Submission to the 2021 Home Office review of asylum support rates

Kamena Dorling
Zoe Dexter

This briefing looks at the basic needs provided for by asylum support payments, with reference to the Home Office’s ‘Report on the allowances paid to asylum seekers and failed asylum seekers: 2020’, and most pressing issues that have been identified by the Helen Bamber Foundation (HBF) in relation to our clients.

Many of our clients receive asylum support, including under Section 95, Section 98 and Section 4(2) of the Immigration and Asylum Act 1999. The low asylum support rates affect them in myriad ways, permeating much of their life in the UK and acting to the detriment of their emotional, material and physical wellbeing.

In our collective clinical experience at HBF, the low rates of financial support provided to our clients can cause them considerable distress and add to their low self-esteem and mental health problems. This can significantly impede their engagement with and progress in therapy.

HBF believes that the Home Office’s existing methodology for assessing the levels at which to set asylum support needs to change because it appears to make no allowances for those in the asylum system with additional mental or physical health needs. It also includes assumptions about the availability of additional funding and support that is simply not available in practice.  

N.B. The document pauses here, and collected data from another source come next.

(** The stat buffer [pStat2] is threaded through the recursion. *)
Fixpoint DirectoryValidate (fuel : nat) (s : string) (buf : stat) : M (Z * stat) :=
  match fuel with
  | O => diverge
  | S f =>
      let i := String.length s in
      if Nat.eqb i 0 then ret (0, stat0)
      else
        ' (ex, buf) <- DirectoryExist s buf;;
        if ex then ret (0, buf)
        else
          let '(c, i) := if is_slash (String.get (i - 1)%nat s)
                         then (String.substring 0 (i - 1) s, (i - 1)%nat)
                         else (s, i) in
          let j := scan_back c i in
          ' (iErr, buf) <-
            (if is_slash (String.get j c) then
               if Nat.eqb j 0 then st <- stat_into "/" buf;; ret (0, st)
               else DirectoryValidate f (String.substring 0 j c) buf
             else st <- stat_into "." buf;; ret (0, st));;
          if iErr =? 0 then
            EchoPrint ("mkdir(" ^^ c ^^ ", Mode=0" ^^ z_to_octal (st_mode buf) ^^ ")");;
            ok <- sys_mkdir c (st_mode buf);;
            if ok then st <- stat_into c buf;; ret (0, st)
            else set_err ("Could Not Create " ^^ c);; ret (ERROR_TCPY, buf)
          else ret (iErr, buf)
  end.

(** *** FilenameChecksum *)

Fixpoint fc_loop (fuel : nat) (s : string) (off chk : Z) : M (Z * Z) :=
  match fuel with
  | O => diverge
  | S f =>
      buf <- sys_read s off;;
      let iRead := Z.of_nat (List.length buf) in
      let chk := if 0 <? iRead then ChecksumAdd buf chk else chk in
      iErr <- KeyboardCheck fuel false;;
      if (iRead =? LNBIGBUFFER) && (iErr =? 0) then fc_loop f s (off + iRead) chk
      else ret (iErr, chk)
  end.

(** Error code and checksum. *)
Definition FilenameChecksum (fuel : nat) (s : string) : M (Z * Z) :=
  ok <- sys_open_read s;;
  if ok then fc_loop fuel s 0 0
  else set_err ("Could Not Open " ^^ s);; ret (ERROR_TCPY, 0).

(** *** TimedCopyFile *)

(** Lines 515-535: probe both endpoints; an absent destination gets a
    zero size and zero modification time.  Returns the error code, the
    source stat, whether the destination exists and its stat. *)
Definition zero_size_times (st : stat) : stat :=
  mkStat (st_mode st) 0 0 0 (st_dev st) (st_ino st).

Definition tcf_probe (src dst : string) : M (Z * stat * bool * stat) :=
  ' (iExistSource, sS) <- FilenameExist src stat0;;
  iErr <- (if iExistSource then ret 0
           else set_err ("File " ^^ src ^^ " Not Found!");; ret ERROR_TCPY);;
  ' (iExistDest, sD) <- FilenameExist dst stat0;;
  ret (iErr, sS, iExistDest, if iExistDest then sD else zero_size_times sD).

(** Lines 537-548: checksums of both files when the sizes are equal and
    nonzero (not in a test run).  Returns the error code and the source
    and destination checksums. *)
Definition tcf_precheck (fuel : nat) (src dst : string) (iErr : Z) (sS sD : stat)
  : M (Z * Z * Z) :=
  if (iErr =? 0) && negb (st_size sS =? 0) && negb (st_size sD =? 0)
     && (st_size sS =? st_size sD) then
    EchoPrint ("Verify " ^^ src ^^ " to " ^^ dst);;
    if giTestRun then ret (iErr, 0, 0)
    else
      ' (e, cS) <- FilenameChecksum fuel src;;
      if e =? 0 then ' (e, cD) <- FilenameChecksum fuel dst;; ret (e, cS, cD)
      else ret (e, cS, 0)
  else ret (iErr, 0, 0).

(** Lines 550-555: the comparison. *)
Definition tcf_differ (sS sD : stat) (cS cD : Z) : bool :=
  negb (st_size sS =? st_size sD) || negb (st_sec sS =? st_sec sD)
  || negb (st_nsec sS =? st_nsec sD) || negb (cS =? cD).

(** Lines 559-569: the log line of the stale-destination deletion. *)
Definition delete_line (dst : string) (sS sD : stat) (cS cD : Z) : string :=
  "Delete " ^^ dst ^^ " (diff"
  ^^ (if st_size sS =? st_size sD then ""
      else " " ^^ z_to_string (st_size sD - st_size sS) ^^ " bytes")
  ^^ (if st_sec sS =? st_sec sD then "" else " sec")
  ^^ (if st_nsec sS =? st_nsec sD then "" else " nsec")
  ^^ (if cS =? cD then "" else " chk")
  ^^ ")".

(** Lines 557-578. *)
Definition tcf_delete_dest (dst : string) (iExistDest : bool) (line : string) : M Z :=
  if iExistDest then
    EchoPrint line;;
    if giTestRun then ret 0
    else ok <- sys_unlink dst;;
         if ok then ret 0
         else set_err ("Could Not Delete " ^^ dst);; ret ERROR_TCPY
  else ret 0.

(** The throttle arithmetic of lines 615-617 and 627-631 ([TNSEC] is
    unsigned 64-bit). *)
Definition throttle_delay (prev fastest iRead : Z) : Z :=
  let iNano := u64 (prev - fastest) in
  if iRead =? LNBIGBUFFER then iNano else u64 (iNano * u64 iRead) / LNBIGBUFFER.

(** [iRead] is converted to [TNSEC] by the division. *)
Definition normalize_duration (d iRead : Z) : Z :=
  if iRead =? LNBIGBUFFER then d else u64 (d * LNBIGBUFFER) / u64 iRead.

Definition next_fastest (fastest prev : Z) : Z :=
  if (fastest =? 0) || (prev <? fastest) then prev else fastest.

(** Lines 627-631: record the normalized duration of the last write,
    timed by the readings [t0] and [t1], and the fastest one. *)
Definition update_throttle (t0 t1 iRead : Z) : M unit :=
  let prev := normalize_duration (u64 (t1 - t0)) iRead in
  g <- get_glob;;
  set_throttle prev (next_fastest (giNanoFastest g) prev).

(** Lines 611-638: one buffer of the copy loop, [iRead > 0] bytes.
    Returns the error code and the destination checksum. *)
Definition tcf_copy_step (dst : string) (buf : list Z) (chk : Z) : M (Z * Z) :=
  let iRead := Z.of_nat (List.length buf) in
  g <- get_glob;;
  set_counts (giFileCount g) (giCopyByteCount g + iRead) (giTotalByteCount g + iRead);;
  g <- get_glob;;
  let iNano := throttle_delay (giNanoPrev g) (giNanoFastest g) iRead in
  (if giFaster then ret tt else nanosleep (iNano / ONESECINNANO) (iNano mod ONESECINNANO));;
  let chk := ChecksumAdd buf chk in
  t0 <- NanoTime;;
  iWrite <- sys_write dst buf;;
  t1 <- NanoTime;;
  update_throttle t0 t1 iRead;;
  if iWrite =? iRead then ret (0, chk)
  else set_err ("Write to file " ^^ dst ^^ " Failed");; ret (ERROR_TCPY, chk).

(** Lines 606-643: the copy loop from offset [off]. *)
Fixpoint tcf_copy_loop (fuel : nat) (src dst : string) (off chk : Z) : M (Z * Z) :=
  match fuel with
  | O => diverge
  | S f =>
      buf <- sys_read src off;;
      let iRead := Z.of_nat (List.length buf) in
      ' (iErr, chk) <- (if 0 <? iRead then tcf_copy_step dst buf chk else ret (0, chk));;
      iErr <- (if iErr =? 0 then KeyboardCheck fuel false else ret iErr);;
      if (iRead =? LNBIGBUFFER) && (iErr =? 0) then tcf_copy_loop f src dst (off + iRead) chk
      else ret (iErr, chk)
  end.

(** Lines 579-696, entered with no error: copy, integrity check, retime.
    Returns the error code and the accepted source checksum. *)
Definition tcf_copy (fuel : nat) (src dst : string) (sS : stat) (cS : Z) : M (Z * Z) :=
  EchoPrint ("Copy " ^^ src ^^ " to " ^^ dst);;
  if giTestRun then ret (0, cS)
  else
    okS <- sys_open_read src;;
    iErr <- (if okS then ret 0 else set_err ("Could Not Open " ^^ src);; ret ERROR_TCPY);;
    iErr <- (if iErr =? 0 then
               okD <- sys_open_write dst (st_mode sS);;
               if okD then ret 0 else set_err ("Could Not Create " ^^ dst);; ret ERROR_TCPY
             else ret iErr);;
    ' (iErr, cD) <- (if iErr =? 0 then tcf_copy_loop fuel src dst 0 0 else ret (iErr, 0));;
    ' (iErr, cS) <-
      (if iErr =? 0 then
         if cS =? 0 then ret (0, cD)
         else if cS =? cD then ret (0, cS)
         else set_err ("Source " ^^ src ^^ " Check Failed!");; ret (ERROR_TCPY, cS)
       else ret (iErr, cS));;
    (if iErr =? 0 then ret tt
     else ok <- sys_unlink dst;;
          if ok then ret tt else EchoPrint ("WARNING: Failed to delete " ^^ dst));;
    if iErr =? 0 then
      ok <- sys_utimens dst (st_sec sS, st_nsec sS);;
      if ok then ret (0, cS) else set_err ("Time Set of " ^^ src ^^ " Failed!");; ret (ERROR_TCPY, cS)
    else ret (iErr, cS).

(** Lines 698-715: re-verification of the destination. *)
Definition tcf_reverify (fuel : nat) (dst : string) (iErr cS : Z) : M Z :=
  if iErr =? 0 then
    EchoPrint ("Verify " ^^ dst);;
    if giTestRun then ret 0
    else
      ' (iErr, cD) <- FilenameChecksum fuel dst;;
      if (iErr =? 0) && negb (cS =? cD) then
        set_err ("Destination " ^^ dst ^^ " Check Failed!");;
        ok <- sys_unlink dst;;
        (if ok then ret tt else EchoPrint ("WARNING: Failed to delete " ^^ dst));;
        ret ERROR_TCPY
      else ret iErr
  else ret iErr.

(** Lines 515-716: everything before the deletion of the source. *)
Definition tcf_transfer (fuel : nat) (src dst : string) : M Z :=
  ' (iErr, sS, iExistDest, sD) <- tcf_probe src dst;;
  ' (iErr, cS, cD) <- tcf_precheck fuel src dst iErr sS sD;;
  if (iErr =? 0) && tcf_differ sS sD cS cD then
    iErr <- tcf_delete_dest dst iExistDest (delete_line dst sS sD cS cD);;
    ' (iErr, cS) <- (if iErr =? 0 then tcf_copy fuel src dst sS cS else ret (iErr, cS));;
    tcf_reverify fuel dst iErr cS
  else ret iErr.

(** Lines 718-730: Move mode deletes the source. *)
Definition tcf_delete_source (iMode : Z) (src dst : string) (iErr : Z) : M Z :=
  if (iErr =? 0) && (iMode =? TCPY_MODE_DEL) then
    EchoPrint ("Delete " ^^ src);;
    if giTestRun then ret 0
    else ok <- sys_unlink src;;
         if ok then ret 0
         else set_err ("Failed to delete " ^^ dst);; ret ERROR_TCPY
  else ret iErr.

(** Lines 732-766: counters and pacing. *)
Definition tcf_bookkeeping (fuel : nat) (iErr : Z) : M Z :=
  if iErr =? 0 then
    g <- get_glob;;
    let files := giFileCount g + 1 in
    set_counts files (giCopyByteCount g) (giTotalByteCount g);;
    if negb (giPauseAfterVerif g =? 0) then
      set_counts 0 0 (giTotalByteCount g);;
      set_pause_after_verif 0;;
      KeyboardCheck fuel true
    else if (files >=? COPYCOUNT) && negb giFaster then
      EchoPrint (z_to_string COPYCOUNT ^^ " files done, 10 sec. Pause...");;
      usleep 10000000;;
      set_counts 0 (giCopyByteCount g) (giTotalByteCount g);;
      ret 0
    else if giCopyByteCount g >? 1073741824 then
      let copied := giCopyByteCount g * 30 / 1024 in
      let gb := z_to_string (giTotalByteCount g / 1073741824) in
      (if giFaster then EchoPrint (gb ^^ " Gb done.")
       else EchoPrint (gb ^^ " Gb done, " ^^ z_to_string (copied / 1000000)
                       ^^ " sec. Pause..."));;
      (if giFaster then ret tt else usleep copied);;
      set_counts 0 0 (giTotalByteCount g);;
      ret 0
    else ret 0
  else ret iErr.

Definition TimedCopyFile (fuel : nat) (iMode : Z) (src dst : string) : M Z :=
  iErr <- tcf_transfer fuel src dst;;
  iErr <- tcf_delete_source iMode src dst iErr;;
  tcf_bookkeeping fuel iErr.

(** *** TimedCopy *)

(** Lines 872-876: append a slash unless the path ends with one. *)
Definition ensure_slash (s : string) : string :=
  if is_slash (String.get (String.length s - 1)%nat s) then s else s ^^ "/".

(** Lines 857-901: one directory entry of the copy pass; [rec] is the
    recursive call on a sub-directory. *)
Definition tc_entry (fuel : nat) (iMode : Z) (sd dd : string)
           (rec : string -> string -> M Z) (e : dirent) : M Z :=
  let n := d_name e in
  if String.eqb n "." || String.eqb n ".." then ret 0
  else if Nat.ltb (Z.to_nat LNSZ) (String.length n) then
    set_err ("Name " ^^ n ^^ " Too Long!");; ret ERROR_TCPY
  else if Z.land (d_type e) DT_DIR =? DT_DIR then
    let s := ensure_slash (sd ^^ n) in
    let d := ensure_slash (dd ^^ n) in
    ' (iErr, _) <- DirectoryValidate fuel d stat0;;
    if iErr =? 0 then rec s d else ret iErr
  else if Z.land (d_type e) DT_REG =? DT_REG then
    TimedCopyFile fuel iMode (sd ^^ n) (dd ^^ n)
  else ret 0.

(** The [do ... while (pDirEntry && !iErr)] loop. *)
Fixpoint tc_walk (entry : dirent -> M Z) (es : list dirent) : M Z :=
  match es with
  | [] => ret 0
  | e :: es' => iErr <- entry e;; if iErr =? 0 then tc_walk entry es' else ret iErr
  end.

(** Lines 916-939: the mirror cleanup loop. *)
Fixpoint tc_cleanup_walk (sd dd : string) (es : list dirent) : M unit :=
  match es with
  | [] => ret tt
  | e :: es' =>
      (if Z.land (d_type e) DT_REG =? DT_REG then
         ' (ex, _) <- FilenameExist (sd ^^ d_name e) stat0;;
         if ex then ret tt
         else EchoPrint ("Delete " ^^ dd ^^ d_name e);;
              if giTestRun then ret tt
              else ok <- sys_unlink (dd ^^ d_name e);;
                   if ok then ret tt
                   else EchoPrint ("WARNING: Failed to delete " ^^ dd ^^ d_name e)
       else ret tt);;
      tc_cleanup_walk sd dd es'
  end.

(** Lines 910-943. *)
Definition tc_mirror_cleanup (sd dd : string) : M unit :=
  o <- sys_opendir dd;;
  match o with
  | Some es => tc_cleanup_walk sd dd es
  | None => ret tt
  end.

(** Lines 827-831: the traversal guard is recorded while it is (0, 0). *)
Definition record_guard (dev ino : Z) : M unit :=
  g <- get_glob;;
  if (giSt_dev g =? 0) && (giSt_ino g =? 0) then set_guard dev ino else ret tt.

We believe asylum support rates should be raised to more realistically reflect the needs of asylum seekers. Our recommendations include:

  • An alternative approach to assessing appropriate levels of support should be taken, with the starting point that it is essential to assess what rate would be necessary for  an acceptable standard of living, not just what must be covered as a bare minimum. In the interim, the rate of asylum support should be raised to at least 70% of mainstream benefits. 
  • Travel and communication should be classified as essential needs – having access to these services is crucial to people’s well-being, to their ability to stay in contact with their support networks, doctors and legal representatives, to progressing their asylum claims, and to them or their children continuing their education
  • The assessment used for the rates review should look at what support is required to enable people to maintain interpersonal relationships and a minimum level of participation in social, cultural and religious life.